A decade in the making, Liberian library set to open with help from Hamilton and lots of local input
The Liberian Learning Center in West Africa will have a dedication ceremony in February
Leo Nupolu Johnson still remembers his first visit to the Hamilton Public Library.
"I stood speechless for five minutes because prior to that, I knew a library to be a 40-foot shipping container with random storybooks in it. I couldn't believe that this entire facility was a library," Johnson said. "It left a mark on me forever."
His perspective was informed by growing up in Liberia, which he left to escape war in 1998, and the eight years he spent living in West African refugee camps before coming to Hamilton in 2006.
With much of its infrastructure destroyed by war, Liberia lacks books and educational materials, Johnson said. UNICEF reports access to education in the coastal country is limited, especially for girls. Fifteen per cent of schools there have a library.
Soon, in large part thanks to Johnson and other Hamiltonians, Paynesville, Liberia, will be home to a state-of-the-art library and learning centre.
Johnson, who founded and directs the Hamilton-based charity Empowerment Squared and was until recently the president of the Liberian Association of Canada, has been leading the development of the centre for over a decade.
When CBC News first reported on Johnson's initiative in 2013, the plan was for it to open in 2015.
The Ebola virus crisis delayed the groundbreaking until 2019. COVID-19 slowed things down soon after that. But now, Johnson said, the building that will house the library is 90 per cent complete.
Johnson will attend an on-site dedication ceremony on Feb. 23, and that first part of the centre should be operational this year, he said.
"It really hasn't hit me," he said, after all the years of work on the project.
The facility is on the grounds of Paynesville City Hall and will eventually consist of three buildings: the library, which is nearly done and will also have space for start-ups, a recreation centre, and an event space.
The goal, Empowerment Squared says on its website, is to serve about 250,000 people in the region. The community sits just outside of capital city Monrovia.
Doing development work differently
The organization has been funding the project through donations and is currently seeking to raise about $1.3 million to complete the remaining phases of construction, and fund the centre's operation for its first three years, Johnson said.

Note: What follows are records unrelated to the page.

(** Whatever the fuel, the loop has made a run of attempts at the same
    options, all but possibly the last of them failing. *)
Lemma loop_trace (rt : Z) :
  ∀ (fuel : nat) (i : Z) (t : Trace),
    match loop fuel rt client opts i t with
    | Done r t' =>
        ∃ n, (n < fuel)%nat ∧ r = answer t n ∧
             t' = t ++ events t (S n) ∧
             ∀ k, (k < n)%nat → fails t k
    | OutOfFuel t' =>
        t' = t ++ events t fuel ∧ ∀ k, (k < fuel)%nat → fails t k
    end.
Proof.
  induction fuel as [|fuel IH]; intros i t.
  - simpl. split; [by rewrite app_nil_r|lia].
  - cbn [ossListCloudBoxesRetry_loop].
    destruct (ListCloudBoxes host t client opts) as [lbr err] eqn:Hresp.
    assert (He : first_event t = EvListCloudBoxes opts lbr err).
    { unfold attempt_event. by rewrite answer_0, Hresp. }
    destruct (is_nil err || (rt <=? i)) eqn:Hstop.
    + exists 0%nat. rewrite events_S, answer_0, Hresp, He.
      repeat split; [lia|lia].
    + apply orb_false_iff in Hstop as [Herr _].
      assert (H0 : fails t 0).
      { unfold attempt_fails. by rewrite answer_0, Hresp. }
      specialize (IH (int64_add i 1) (t ++ [EvListCloudBoxes opts lbr err])).
      rewrite <- He in *.
      destruct (loop fuel rt client opts (int64_add i 1)
                  (t ++ [first_event t])) as [r t'|t'].
      * destruct IH as (n & Hn & -> & -> & Hf).
        exists (S n). rewrite answer_S, (events_S t (S n)).
        repeat split; [lia|by rewrite <- app_assoc|].
        intros [|k] Hk; [done|].
        unfold attempt_fails. rewrite answer_S. apply Hf. lia.
      * destruct IH as (-> & Hf). rewrite events_S.
        split; [by rewrite <- app_assoc|].
        intros [|k] Hk; [done|].
        unfold attempt_fails. rewrite answer_S. apply Hf. lia.
Qed.

Lemma retry_unfold fuel t :
  ossListCloudBoxesRetry host lc fuel client opts t =
  loop fuel (retryTimes_of host lc) client opts 1 t.
Proof.
  unfold ossListCloudBoxesRetry, retryTimes_of.
  by destruct (GetInt host OptionRetryTimes (options lc)).
Qed.

End Retry.

(** ** The listing loop *)

Lemma requests_app (a b : Trace) : requests (a ++ b) = requests a ++ requests b.
Proof. unfold requests. apply filter_app. Qed.

Lemma rows_app (a b : Trace) : rows (a ++ b) = rows a ++ rows b.
Proof. unfold rows. apply filter_app. Qed.

Lemma requests_print_boxes (boxes : list CloudBoxProperties) :
  requests (map EvPrintBox boxes) = [].
Proof.
  induction boxes as [|b boxes IH]; [done|].
  unfold requests in *. simpl. by rewrite filter_cons.
Qed.


(** The inner loop prints a prefix of the page and nothing else. *)
Lemma print_boxes_trace (N : Z) (boxes : list CloudBoxProperties) :
  ∀ num t, ∃ k,
    (k ≤ length boxes)%nat ∧
    snd (print_boxes N boxes num t) = t ++ map EvPrintBox (take k boxes).
Proof.
  induction boxes as [|b boxes IH]; intros num t.
  - exists 0%nat. simpl. by rewrite app_nil_r.
  - simpl. destruct ((0 <=? N) && (N <=? num)).
    + exists 0%nat. simpl. split; [lia|by rewrite app_nil_r].
    + destruct (IH (int64_add num 1) (t ++ [EvPrintBox b])) as (k & Hk & ->).
      exists (S k). simpl. split; [lia|by rewrite <- app_assoc].
Qed.

(** The number of rows the inner loop prints, as long as the counter does
    not leave [int64]. *)
Lemma print_boxes_count (N : Z) (boxes : list CloudBoxProperties) :
  ∀ num t,
    0 <= num → num + len boxes <= MaxInt64 →
    let k := if N <? 0 then length boxes
             else (length boxes `min` Z.to_nat (N - num))%nat in
    print_boxes N boxes num t =
    (num + Z.of_nat k, t ++ map EvPrintBox (take k boxes)).
Proof.
  unfold len.
  induction boxes as [|b boxes IH]; intros num t Hlo Hhi.
  - simpl. destruct (N <? 0); simpl; by rewrite Z.add_0_r, app_nil_r.
  - cbn [print_boxes length]. cbn [length] in Hhi.
    destruct ((0 <=? N) && (N <=? num)) eqn:Hstop.
    + apply andb_true_iff in Hstop as [H0 HN].
      apply Z.leb_le in H0, HN.
      replace (N <? 0) with false by (symmetry; apply Z.ltb_ge; lia).
      replace (Z.to_nat (N - num)) with 0%nat by lia.
      rewrite Nat.min_0_r. simpl. by rewrite Z.add_0_r, app_nil_r.
    + rewrite int64_add_1 by (unfold MinInt64, MaxInt64 in *; lia).
      rewrite IH by lia.
      destruct (N <? 0) eqn:HN.
      * simpl take. simpl map. rewrite <- app_assoc. simpl.
        f_equal. lia.
      * apply Z.ltb_ge in HN.
        apply andb_false_iff in Hstop as [H0|H0];
          [apply Z.leb_gt in H0; lia|apply Z.leb_gt in H0].
        replace (Z.to_nat (N - num)) with (S (Z.to_nat (N - (num + 1))))
          by lia.
        rewrite <- Nat.succ_min_distr. simpl take. simpl map.
        rewrite <- app_assoc. simpl. f_equal. lia.
Qed.
(** The [while] loop of [useRange], entered with the result of a first
    call, logs what a [for ... of] loop over the same iterator logs. *)
Lemma while_not_done_for_of fuel it out :
  while_not_done next fuel (fst (next it)) (snd (next it)) out
  = for_of_log next (S fuel) it out.
Proof.
  revert it out. induction fuel as [|fuel IH]; intros it out.
  - cbn. destruct (next it) as [result it']; cbn.
    by destruct (done result).
  - cbn [while_not_done]. change (for_of_log next (S (S fuel)) it out) with
      (let (result, it') := next it in
       if done result then Returned out
       else for_of_log next (S fuel) it' (out ++ [value result])).
    destruct (next it) as [result it'] eqn:Hn; cbn [fst snd].
    destruct (done result); [reflexivity|].
    rewrite <- IH. by destruct (next it').
Qed.

Lemma resume_all_length {Sig : Type} (next' : St -> Sig -> IteratorResult T * St)
    (signals : list Sig) it :
  length (fst (resume_all next' signals it)) = length signals.
Proof.
  revert it. induction signals as [|signal signals IH]; intros it; [reflexivity|].
  cbn [resume_all]. destruct (next' it signal) as [result it'].
  specialize (IH it'). destruct (resume_all next' signals it'). cbn in *.
  by rewrite IH.
Qed.
End ConsumerFacts.

(** C6. Whatever the fuel, the [for ... of] loop over [iterable] logs, and
    spreading [iterable] collects, exactly what [useRange] logs by calling
    [next] directly on [range(0, 10)] (the loop of [useRange] has made one
    call before it starts, hence the shift by one); with fuel for ten
    iterations all three give 0, 1, ..., 9.  The same holds for the three
    loops over any [range] iterator. *)
Lemma range_loops_agree (fuel : nat) (it : RangeIterator) :
  for_of_log range_next (S fuel) it [] = spread range_next (S fuel) it
  /\ while_not_done range_next fuel (fst (range_next it))
       (snd (range_next it)) []
     = spread range_next (S fuel) it.
Proof.
  rewrite while_not_done_for_of, for_of_log_spread.
  split; by destruct (spread range_next (S fuel) it).
Qed.

Lemma useRange_spread (fuel : nat) :
  useRange fuel = spread range_next (S fuel) (iterable_iterator tt).
Proof.
  destruct (range_loops_agree fuel (iterable_iterator tt)) as [_ <-].
  unfold useRange, iterable_iterator.
  by destruct (range_next (range_call (Some 0) (Some (Fin 10)) None)).
Qed.

Theorem adapter_equivalence (fuel : nat) :
  for_of_iterable (S fuel) = useRange fuel
  /\ numbers (S fuel) = useRange fuel
  /\ useRange (10 + fuel) = Returned [0; 1; 2; 3; 4; 5; 6; 7; 8; 9]
  /\ (forall it : RangeIterator,
        for_of_log range_next (S fuel) it [] = spread range_next (S fuel) it
        /\ while_not_done range_next fuel (fst (range_next it))
             (snd (range_next it)) []
           = spread range_next (S fuel) it).
Proof.
  split; [|split; [|split]].
  - unfold for_of_iterable. rewrite useRange_spread. apply range_loops_agree.
  - by rewrite useRange_spread.
  - rewrite useRange_spread. unfold iterable_iterator, range_call. cbn [default].
    by rewrite (spread_range 0 10 1 10) by (reflexivity || lia).
  - apply range_loops_agree.
Qed.

(** ** Totality of [next] *)

Lemma fibonacci_next_not_done g signal :
  done (fst (fibonacci_next g signal)) = false
  /\ exists z, value (fst (fibonacci_next g signal)) = VNum z.
Proof.
  destruct g as [|current next]; cbn; [eauto|].
  destruct (truthy signal); cbn; eauto.
Qed.

Lemma resume_all_fibonacci_results signals g :
  Forall (fun result => done result = false /\ exists z, value result = VNum z)
    (fst (resume_all fibonacci_next signals g)).
Proof.
  revert g. induction signals as [|signal signals IH]; intros g; [constructor|].
  cbn [resume_all].
  pose proof (fibonacci_next_not_done g signal) as Hr.
  destruct (fibonacci_next g signal) as [result g'].
  specialize (IH g'). destruct (resume_all fibonacci_next signals g').
  cbn in *. by constructor.
Qed.

(** C7. Whatever arguments are passed and however often [next] is called,
    on a [range] iterator, an [xrange] generator or a [fibonacci] generator
    in any state, the calls return one result (a value/done pair) each;
    [next] has no outcome other than a result.  The results of [fibonacci]
    all have [done = false] and a number as value. *)
Theorem resume_total (signals : list JSValue) :
  (forall it : RangeIterator,
     exists results it',
       resume_all (fun it _ => range_next it) signals it = (results, it')
       /\ length results = length signals)
  /\ (forall g : XrangeGenerator,
     exists results g',
       resume_all (fun g _ => xrange_next g) signals g = (results, g')
       /\ length results = length signals)
  /\ (forall g : FibonacciGenerator,
     exists results g',
       resume_all fibonacci_next signals g = (results, g')
       /\ length results = length signals
       /\ Forall (fun result => done result = false
                                /\ exists z, value result = VNum z) results).
Proof.
  split; [|split].
  - intros it.
    pose proof (resume_all_length (fun it _ => range_next it) signals it) as Hl.
    destruct (resume_all _ signals it) as [results it']. eauto.
  - intros g.
    pose proof (resume_all_length (fun g _ => xrange_next g) signals g) as Hl.
    destruct (resume_all _ signals g) as [results g']. eauto.
  - intros g.
    pose proof (resume_all_length fibonacci_next signals g) as Hl.
    pose proof (resume_all_fibonacci_results signals g) as Hf.
    destruct (resume_all _ signals g) as [results g']. eauto.
Qed.

(** ** Sequences without an upper bound *)






(** ** Construction *)



(** ** [ip] *)

Section IpFacts.
Variable parse_api_gateway : JSValue -> JSValue -> JSValue.
Variable parse_cloudflare : JSValue -> JSValue.

(** The loop over [ipCandidates()] needs at most four calls of [next]. *)
Lemma ip_for_of_cases (a c r : JSValue) (fuel : nat) :
  (4 <= fuel)%nat ->
  let c1 := parse_api_gateway a (VStr "secret") in
  let c2 := parse_cloudflare c in
  let gw := EvParseApiGatewayHeader a (VStr "secret") in
  let cf := EvParseCloudflareHeader c in
  ip_for_of parse_api_gateway parse_cloudflare a c r fuel IpStart []
  = if truthy c1 then (Returned (Some c1), [gw])
    else if truthy c2 then (Returned (Some c2), [gw; cf])
    else if truthy r then (Returned (Some r), [gw; cf])
    else (Returned None, [gw; cf]).
Proof.
  intros Hf. do 4 (destruct fuel as [|fuel]; [lia|]). clear Hf.
  cbn [ip_for_of ipCandidates_next done value app].
  destruct (truthy (parse_api_gateway a (VStr "secret"))); [reflexivity|].
  destruct (truthy (parse_cloudflare c)); [reflexivity|].
  destruct (truthy r); reflexivity.
Qed.
End IpFacts.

Initially, Johnson said, many people, including in Liberia, did not think he could pull this off. "It's very rare to see local Liberians doing this, so no one believed me."
People assumed he must be connected to a big non-governmental organization, Johnson said, but in his experience, only so much good can come from the sorts of projects big aid groups do. He said foreign development projects can leave locals without a sense of ownership, and that if locals aren't involved in their creation, they may struggle to manage projects long term.
"I've been on the receiving end of that my whole life," he said. "There's no way I was going to repeat what I went through."
Several years before breaking ground, Johnson said, his team conducted in-depth research and consultation with locals, asking what they wanted and following up to see if plans for the learning centre met expectations.
'An incredible experience': Ontario architect
"Most of the time, people have the best solution to their problems," he said, pointing to the centre's use of earth-compressed bricks, which are primarily made from materials including soil, sand and clay. That idea came from locals, who are familiar with the technique, he said.
Johnson said that construction material is efficient — the bricks have built-in gaps through which wiring and plumbing can run — and environmentally friendly.
According to Willems Ransom, the project architect, the bricks are one aspect of how the learning centre is built to be environmentally friendly and resilient. Thick masonry walls will help shade and cool the building, and natural ventilation will limit the need for fans or air conditioning.
Ransom works for McCallumSather, a design firm headquartered in Hamilton, with offices in Kitchener, Ont., and Kincardine, Ont. They've worked to train the Liberian workers to maintain the building long-term, he said.
"This has been... an incredible experience for me personally and and for our firm," Ransom said, adding he's looking forward to attending the Paynesville dedication next month.
Hamilton, McMaster libraries team up
Another Hamilton-to-Paynesville knowledge exchange is taking place on the library side. Paul Takala, CEO of the Hamilton Public Library (HPL), said the plan is to have a long-term partnership and make the centre a symbolic "sister" library.
HPL and the McMaster University Library work with Empowerment Squared to help the Liberian Learning Center with logistics and the how-tos of creating a library. They're also working to connect it with other libraries around the world and helping build a digital book collection. It's a model Takala said he thinks other libraries will want to follow.
The goal is not to tell Liberians what to do, but to share knowledge, Takala said. "You can't come and build something and say 'OK, take this over.'"
A library, he said, is not a handout, but a place that provides access to the things people need to learn and achieve their goals by themselves.
Johnson said once it's operational, Liberians will run the centre.
"For me, going back and giving back [to Liberia] had to be a gift that was tangible enough to inspire change. It couldn't be a gift that just brought relief for a period of time," Johnson said.
"And there was no better way to do it than a learning centre. Because the gift of learning is the gift that nobody can take away from you."